Working Note · Predictive Materialization

🧪 Working note. Source material for the rewritten Agent and Market chapters. Denser than book prose; claims here are design candidates, not settled spec.

The idea in one paragraph

Storage, retrieval, routing, and verification are one activity: spending resources to reduce uncertainty about a value until you are confident enough to act, where "enough" scales with the stakes. A stored representation is a policy for future materialization, not a pile of bits. A retrieval query is a partial context to complete. A route is a step toward someone whose model completes it better. A verification is the same purchase pointed at "is this real." Exact bits and hash equality are not a different system; they are the infinite-certainty limit of this one.

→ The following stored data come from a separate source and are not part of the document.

(** C10: [Create] does not look at the password before hashing it.  With
    the empty password and a salt at hand, the hash of the empty string is
    computed, the insert with that hash reaches the pool, and whenever the
    pool accepts the insert, [Create] succeeds. *)
Theorem Create_empty_password base64Encode digest (e : Env) (db : pgx.Pool)
    (req : user_v1.CreateRequest) (salt : string) :
  user_v1.cr_Password req = "" →
  env_rand e = Ok salt →
  let hash := "$2a$04$" +:+ base64Encode salt +:+ digest "" 4 (base64Encode salt) in
  let stmt := sq.SInsert (Create_builder hash req) in
  hashAndSalt base64Encode digest e "" = Ok hash ∧
  pgx.journal (snd (Create base64Encode digest e db req)) = stmt :: pgx.journal db ∧
  (∀ res db1,
     pgx.send e stmt db = (Ok res, db1) →
     Create base64Encode digest e db req
     = (Reply {| user_v1.cresp_Id := pgx.users_id_seq db + 1 |}, db1)) ∧
  (∀ err db1,
     pgx.send e stmt db = (Err err, db1) →
     Create base64Encode digest e db req
     = (Fail (status.Errorf codes.Internal "failed to insert user" err), db1)).
Proof.
  intros Hp Hs hash stmt.
  assert (Hh : hashAndSalt base64Encode digest e "" = Ok hash).
  { rewrite hashAndSalt_eq, Hs. reflexivity. }
  split; [exact Hh|].
  unfold stmt. rewrite Create_unfold, Create_send, Hp, Hh. cbv zeta.
  destruct (env_fault e) as [err|].
  { split; [reflexivity|]. split; intros ? ? [= <- <-]; reflexivity. }
  case_bool_decide.
  { split; [reflexivity|]. split; intros ? ? [= <- <-]; reflexivity. }
  destruct (pgx.insert_row _ _ _ _ _) as [[res|err] db1] eqn:E.
  - split.
    + apply insert_row_Ok in E as (_ & _ & _ & ->). reflexivity.
    + split; intros ? ? [= <- <-]. reflexivity.
  - split.
    + apply insert_row_Err in E as ->. reflexivity.
    + split; intros ? ? [= <- <-]. reflexivity.
Qed.
Lemma summary_of_changes (a d : list string) (m : list Modification) :
  is_nil_list a && is_nil_list d && is_nil_list m = false ->
  exists rest, _generate_changes_summary a d m = String "D" rest.
Proof.
  intros H. unfold _generate_changes_summary.
  match goal with
  | |- context [if is_nil_list ?parts then "No changes detected" else _] =>
      assert (Hp : is_nil_list parts = false)
  end.
  { destruct a, d, m; try discriminate H; reflexivity. }
  rewrite Hp.
  match goal with
  | |- context [if ?c then _ else _] => destruct c
  end; rewrite ?PyFacts.append_cons; eauto.
Qed.

Lemma format_of_changes (a d : list string) (m : list Modification) :
  is_nil_list a && is_nil_list d && is_nil_list m = false ->
  exists c rest, _format_diff a d m = String c rest.
Proof.
  intros H. unfold _format_diff.
  destruct a as [|x a].
  - destruct d as [|y d].
    + destruct m as [|z m]; [discriminate H|].
      cbn [is_nil_list app flat_map]. rewrite join_head, PyFacts.append_cons. eauto.
    + cbn [is_nil_list app map].
      destruct (is_nil_list m); cbn [app]; rewrite join_head, PyFacts.append_cons; eauto.
  - cbn [is_nil_list app map].
    destruct (is_nil_list d), (is_nil_list m); cbn [app];
      rewrite join_head, PyFacts.append_cons; eauto.
Qed.

Lemma no_change_nil (a d : list string) (m : list Modification) :
  is_nil_list a && is_nil_list d && is_nil_list m = true
  <-> a = [] /\ d = [] /\ m = [].
Proof.
  destruct a, d, m; simpl; split; try discriminate; try tauto;
    intros (? & ? & ?); discriminate.
Qed.

(** X8: the summary is ["No changes detected"], and the formatted diff is
    empty, exactly when there is no addition, deletion or modification. *)
Theorem nothing_reported_iff_no_change
    (a d : list string) (m : list Modification) :
  (_generate_changes_summary a d m = "No changes detected"
   <-> a = [] /\ d = [] /\ m = []) /\
  (_format_diff a d m = "" <-> a = [] /\ d = [] /\ m = []).
Proof.
  rewrite <- no_change_nil.
  destruct (is_nil_list a && is_nil_list d && is_nil_list m) eqn:E.
  - apply no_change_nil in E as (-> & -> & ->). by repeat split.
  - destruct (summary_of_changes a d m E) as [rest ->].
    destruct (format_of_changes a d m E) as (c & rest' & ->).
    repeat split; discriminate.
Qed.
(** * Account security of the registration / login application (app.py)

    A shallow embedding of the validators, the lockout helpers and the two
    request handlers [register] and [login] of [src/app.py], followed by the
    properties of the account-security state machine.

    Conventions of the embedding

    - A Python [str] is the list of its code points ([pystr]); [len] is
      [length].  Literal messages of the source are Rocq strings.
    - The SQLite tables [users] and [login_attempts] are lists of rows in
      rowid order.  [SELECT ... fetchone()] is the first matching row,
      [UPDATE ... WHERE] rewrites every matching row.
    - [datetime.now()] and [CURRENT_TIMESTAMP] are read from the environment
      of a call (microseconds, as integers); nothing relates two readings.
    - Every [with get_db_connection() as conn] block either runs to its end
      or raises [sqlite3.Error]; which blocks raise is part of the
      environment of a call.  A block of a helper that raises is rolled back
      by its connection, so the tables are left as they were, and the
      helper's [except] clause runs.  The block of [login] itself only
      reads: when it raises, the query has not answered and the handler's
      [except] clause runs. *)

From Stdlib Require Import List ZArith NArith Bool String Ascii Lia.
From Stdlib Require Import Permutation Sorted.
Import ListNotations.

Local Open Scope string_scope.
Local Open Scope list_scope.

(* ================================================================== *)
(** ** Python strings *)

Definition pystr := list N.

Definition chr (a : ascii) : N := N_of_ascii a.

(** An ASCII literal of the source as a Python string. *)
Definition py (s : string) : pystr := map chr (list_ascii_of_string s).

Definition pystr_eq_dec : forall a b : pystr, {a = b} + {a <> b} :=
  list_eq_dec N.eq_dec.

Definition pystr_eqb (a b : pystr) : bool :=
  if pystr_eq_dec a b then true else false.

(** [len(s)] *)
Definition len (s : pystr) : nat := List.length s.

(** [not s] of Python on a string: true on the empty string only. *)
Definition py_not (s : pystr) : bool :=
  match s with [] => true | _ :: _ => false end.

Definition in_range (lo hi : ascii) (c : N) : bool :=
  (chr lo <=? c)%N && (c <=? chr hi)%N.
Lemma preserves_modify (f : world -> world) :
  (forall w, P w -> P (f w)) -> preserves P (modify f).
Proof. intros Hf w H. now apply Hf. Qed.

Lemma preserves_bind {A B} (m : M A) (k : A -> M B) :
  preserves P m -> (forall a, preserves P (k a)) -> preserves P (bind m k).
Proof.
  intros Hm Hk w H. unfold bind. specialize (Hm w H).
  destruct (m w) as [[a|e|] w1]; simpl in *; auto. now apply Hk.
Qed.

Lemma preserves_try_except {A} (body : M A) (h : exc -> M A) :
  preserves P body -> (forall e, preserves P (h e)) ->
  preserves P (try_except body h).
Proof.
  intros Hb Hh w H. unfold try_except. specialize (Hb w H).
  destruct (body w) as [[a|e|] w1]; simpl in *; auto. now apply Hh.
Qed.

Lemma preserves_try_finally {A} (body : M A) (fin : M unit) :
  preserves P body -> preserves P fin -> preserves P (try_finally body fin).
Proof.
  intros Hb Hf w H. unfold try_finally. specialize (Hb w H).
  destruct (body w) as [[a|e|] w1]; simpl in *; auto;
    specialize (Hf w1 Hb); destruct (fin w1) as [[?|?|] w2]; simpl in *;
    auto.
Qed.

(** [P] does not depend on the fields a coroutine changes outside the
    database. *)
Hypothesis P_log : forall l w, P w -> P (set_log l w).
Hypothesis P_script : forall l w, P w -> P (set_script l w).
Hypothesis P_sems : forall l w, P w -> P (set_sems l w).
Hypothesis P_tasks : forall l w, P w -> P (set_all_tasks l w).
Hypothesis P_objs : forall l w, P w -> P (set_objs l w).
Hypothesis P_stacks : forall l w, P w -> P (set_stacks l w).
Hypothesis P_io : forall b w, P w -> P (set_io_pending b w).
Hypothesis P_sync : forall l w, P w -> P (set_sync l w).
Hypothesis P_flag : forall w, P w -> P (set_flag true w).

Lemma P_sem s v w : P w -> P (set_sem s v w).
Proof. intros H. unfold set_sem. now apply P_sems. Qed.

Lemma preserves_emit l msg ei : preserves P (emit l msg ei).
Proof.
  apply preserves_modify. intros w H. unfold add_record. now apply P_log.
Qed.

Lemma preserves_info self msg : preserves P (info self msg).
Proof. apply preserves_emit. Qed.

Lemma preserves_warning self msg : preserves P (warning self msg).
Proof. apply preserves_emit. Qed.

Lemma preserves_error_exc self msg e ei :
  preserves P (error_exc self msg e ei).
Proof. apply preserves_emit. Qed.

Lemma preserves_error_raise {A} self c msg :
  preserves P (@error_raise A self c msg).
Proof.
  apply preserves_bind; [apply preserves_emit|intros; apply preserves_raise].
Qed.

Lemma preserves_check_shutdown : preserves P check_shutdown.
Proof.
  intros w H. unfold check_shutdown. now destruct (shutdown_requested w).
Qed.

Lemma preserves_shutdown reason : preserves P (shutdown reason).
Proof.
  unfold shutdown.
  apply preserves_bind; [apply preserves_get|intros].
  apply preserves_bind; [apply preserves_warning|intros].
  apply preserves_modify. exact P_flag.
Qed.

Lemma preserves_apply_event e : preserves P (apply_event e).
Proof.
  destruct e; simpl.
  - apply preserves_ret.
  - apply preserves_shutdown.
  - apply preserves_raise.
  - apply preserves_modify. intros w H.
    destruct (sem_step (sem_of s w) e); [now apply P_sem|assumption].
  - apply preserves_modify. intros w H. now apply P_tasks.
  - apply preserves_modify. intros w H. now apply P_tasks.
  - apply preserves_modify. intros w H. now apply P_io.
Qed.

Lemma preserves_await_loop cond evs :
  forall timeout, preserves P (await_loop cond timeout evs).
Proof.
  induction evs as [|e r IH]; intros timeout w H; simpl.
  - destruct (cond w); simpl; [now apply P_script|].
    destruct timeout as [[|n]|]; simpl; now apply P_script.
  - destruct (cond w); simpl; [now apply P_script|].
    pose proof (preserves_apply_event e w H) as He.
    destruct timeout as [[|n]|]; simpl.
    + now apply P_script.
    + destruct (apply_event e w) as [[?|?|] w1] eqn:E; simpl in *.
      * now apply IH.
      * now apply P_script.
      * now apply P_script.
    + destruct (apply_event e w) as [[?|?|] w1] eqn:E; simpl in *.
      * now apply IH.
      * now apply P_script.
      * now apply P_script.
Qed.

Lemma preserves_await_until cond timeout :
  preserves P (await_until cond timeout).
Proof. intros w H. unfold await_until. now apply preserves_await_loop. Qed.

Lemma preserves_await_io : preserves P await_io.
Proof.
  intros w H. unfold await_io.
  pose proof (preserves_await_until (fun w => negb (io_pending w)) None
                (set_io_pending true w) (P_io _ _ H)) as G.
  destruct (await_until _ None _) as [[?|?|] w1]; simpl in *; auto.
Qed.

Lemma preserves_with_open {A} (body : M A) :
  preserves P body -> preserves P (with_open body).
Proof.
  intros Hb. unfold with_open.
  apply preserves_bind; [apply preserves_await_io|intros].
  apply preserves_try_finally; [assumption|apply preserves_await_io].
Qed.

Lemma preserves_read_loop content : preserves P (read_loop content).
Proof.
  induction content as [|l r IH]; simpl.
  - apply preserves_bind; [apply preserves_await_io|intros].
    apply preserves_ret.
  - apply preserves_bind; [apply preserves_await_io|intros].
    apply preserves_bind;
      [apply preserves_modify; intros; now apply P_sync|intros].
    apply preserves_bind; [apply preserves_check_shutdown|intros].
    exact IH.
Qed.

Lemma preserves_read_lines_file self : preserves P (read_lines_file self).
Proof.
  unfold read_lines_file.
  apply preserves_bind; [apply preserves_check_shutdown|intros].
  apply preserves_bind; [apply preserves_info|intros].
  apply preserves_bind;
    [apply preserves_modify; intros; now apply P_sync|intros].
  apply preserves_with_open, preserves_read_loop.
Qed.

Lemma preserves_read_lines self : preserves P (read_lines self).
Proof.
  unfold read_lines.
  apply preserves_bind; [apply preserves_read_lines_file|intros].
  apply preserves_bind; [apply preserves_get|intros nl].
  apply preserves_bind; [apply preserves_get|intros nk].
  apply preserves_bind; [|intros; apply preserves_info].
  destruct (negb (Nat.eqb nl nk)); [|apply preserves_ret].
  apply preserves_bind; [apply preserves_get|intros].
  apply preserves_error_raise.
Qed.

Lemma preserves_sem_acquire s : preserves P (sem_acquire s).
Proof.
  intros w H. unfold sem_acquire.
  destruct (acquire_call (current w) (sem_of s w)) as [[|] s'].
  - simpl. now apply P_sem.
  - pose proof (preserves_await_until
                  (fun w0 => has_result (current w) (sem_of s w0)) None
                  (set_sem s s' w) (P_sem _ _ _ H)) as G.
    destruct (await_until _ None _) as [[?|?|] w1]; simpl in *; auto;
      now apply P_sem.
Qed.

Lemma preserves_sem_release s : preserves P (sem_release s).
Proof. apply preserves_modify. intros w H. now apply P_sem. Qed.

Lemma preserves_AsyncExitStack : preserves P AsyncExitStack.
Proof. intros w H. simpl. now apply P_stacks. Qed.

Storage: the four-way trade

The naive form of the idea ("storage = model + residuals") optimizes description length only. The real objective has four terms, and the MATERIALIZE flow problem was already carrying three of them:

AxisCostFormal anchor
bits heldstorage × timeShannon / MDL
compute to materializedecode / inference at request timeLevin's Kt (description + log time)
latencydeadline pressure at the point of demandthe flow problem's spacetime edges
fidelity vs. utilityexpected distortion × stake of the userate–distortion, stake-weighted

Representations are points on the Pareto frontier over these four:

  • raw bits — max storage, zero decode, zero distortion, min latency;
  • compressed bits — fewer bits, some decode, zero distortion;
  • model + residual — few bits, more decode, still zero distortion (the residual corrects the model);
  • model only — minimal bits, decode cost, known nonzero distortion carried as a confidence label.

Which point is optimal is decided pointwise by the price field: near hot demand latency dominates (hold raw); mid-field, model+residual; in the far tail, model-only. Storage tiers, CDN behavior, and semantic caching fall out as geometry over one field. The objective, informally:

minimize  Σ demand-weighted [ bits·t  +  decode-compute  +  latency-penalty  +  E[distortion]·stake ]

The generative option does not replace the market's flow problem; it widens the action set with edges that carry a new attribute (distortion/confidence), and the market prices that attribute like any other.

Retrieval: uncertainty descent

A request is a partial context. The serving node either completes it above the caller's confidence threshold (cheap, possibly lossy, labeled), or routes toward nodes advertising lower expected loss on this context type. Routing becomes mixture-of-experts gating over the network; the old data-trail-search breadcrumbs generalize to descent on an uncertainty gradient. The residual store holds what no model predicts, priced higher; hash-anchored canonical data is the expensive exact tail.

"Content addressing" then generalizes: agreement among independent models is probabilistic content addressing; hash equality is its deterministic limit, reached when the stakes justify the cost.

Verification: one curve, not a menu

The old substrate chapter offered a verification menu (re-execute, sample k executors, bisect disputes, check a predicate). These are points on one curve of certainty per unit cost, and the right frame is sequential evidence purchase (Wald's SPRT: optimal stopping for hypothesis testing):

  • each check is an action with a cost and an expected likelihood-ratio contribution;
  • spend while marginal value of certainty (stake-dependent) exceeds marginal cost;
  • stop at threshold τ(stake), or when the budget runs out — then serve with the achieved confidence and its label.

k-replication was already on this curve (P[fraud] ≤ (1−h)^k: multiplicative confidence at linear cost). Model-agreement checks extend the curve downward into cheap territory; re-execution and hash equality sit at the top. Some claims never cross the threshold; they are served as uncertain or not at all.

Soundness rules and open risks

  • The confidence label is load-bearing. A generated completion must never silently substitute for canonical bits. The label is what separates memory from hallucination; dropping it is data corruption, not lossy compression.
  • Query privacy regresses. A partial context is a far richer surveillance surface than a hash request. The anonymity layer has new work (onion-wrapped inference? query splitting?), though generative serving also adds deniability in some regimes. Unresolved either way.
  • Model economics. Who trains, who pays, how staleness is priced. Connects to the open/closed split in the market chapter: coordination models (routing, pricing — the shared expectations the market needs to clear) are Schelling infrastructure and want to be open, funded as public goods; content models can stay closed and sell verified inference, since the certainty market never needs to see weights. The network buys a model open when the estimated value of diffusion exceeds the buyout price — retroactive public-goods funding, priced by the truth machinery.
  • Adversarial models poisoning the cheap end of the verification curve; the immune machinery (independence-weighting of model agreement) is the intended counter, undesigned.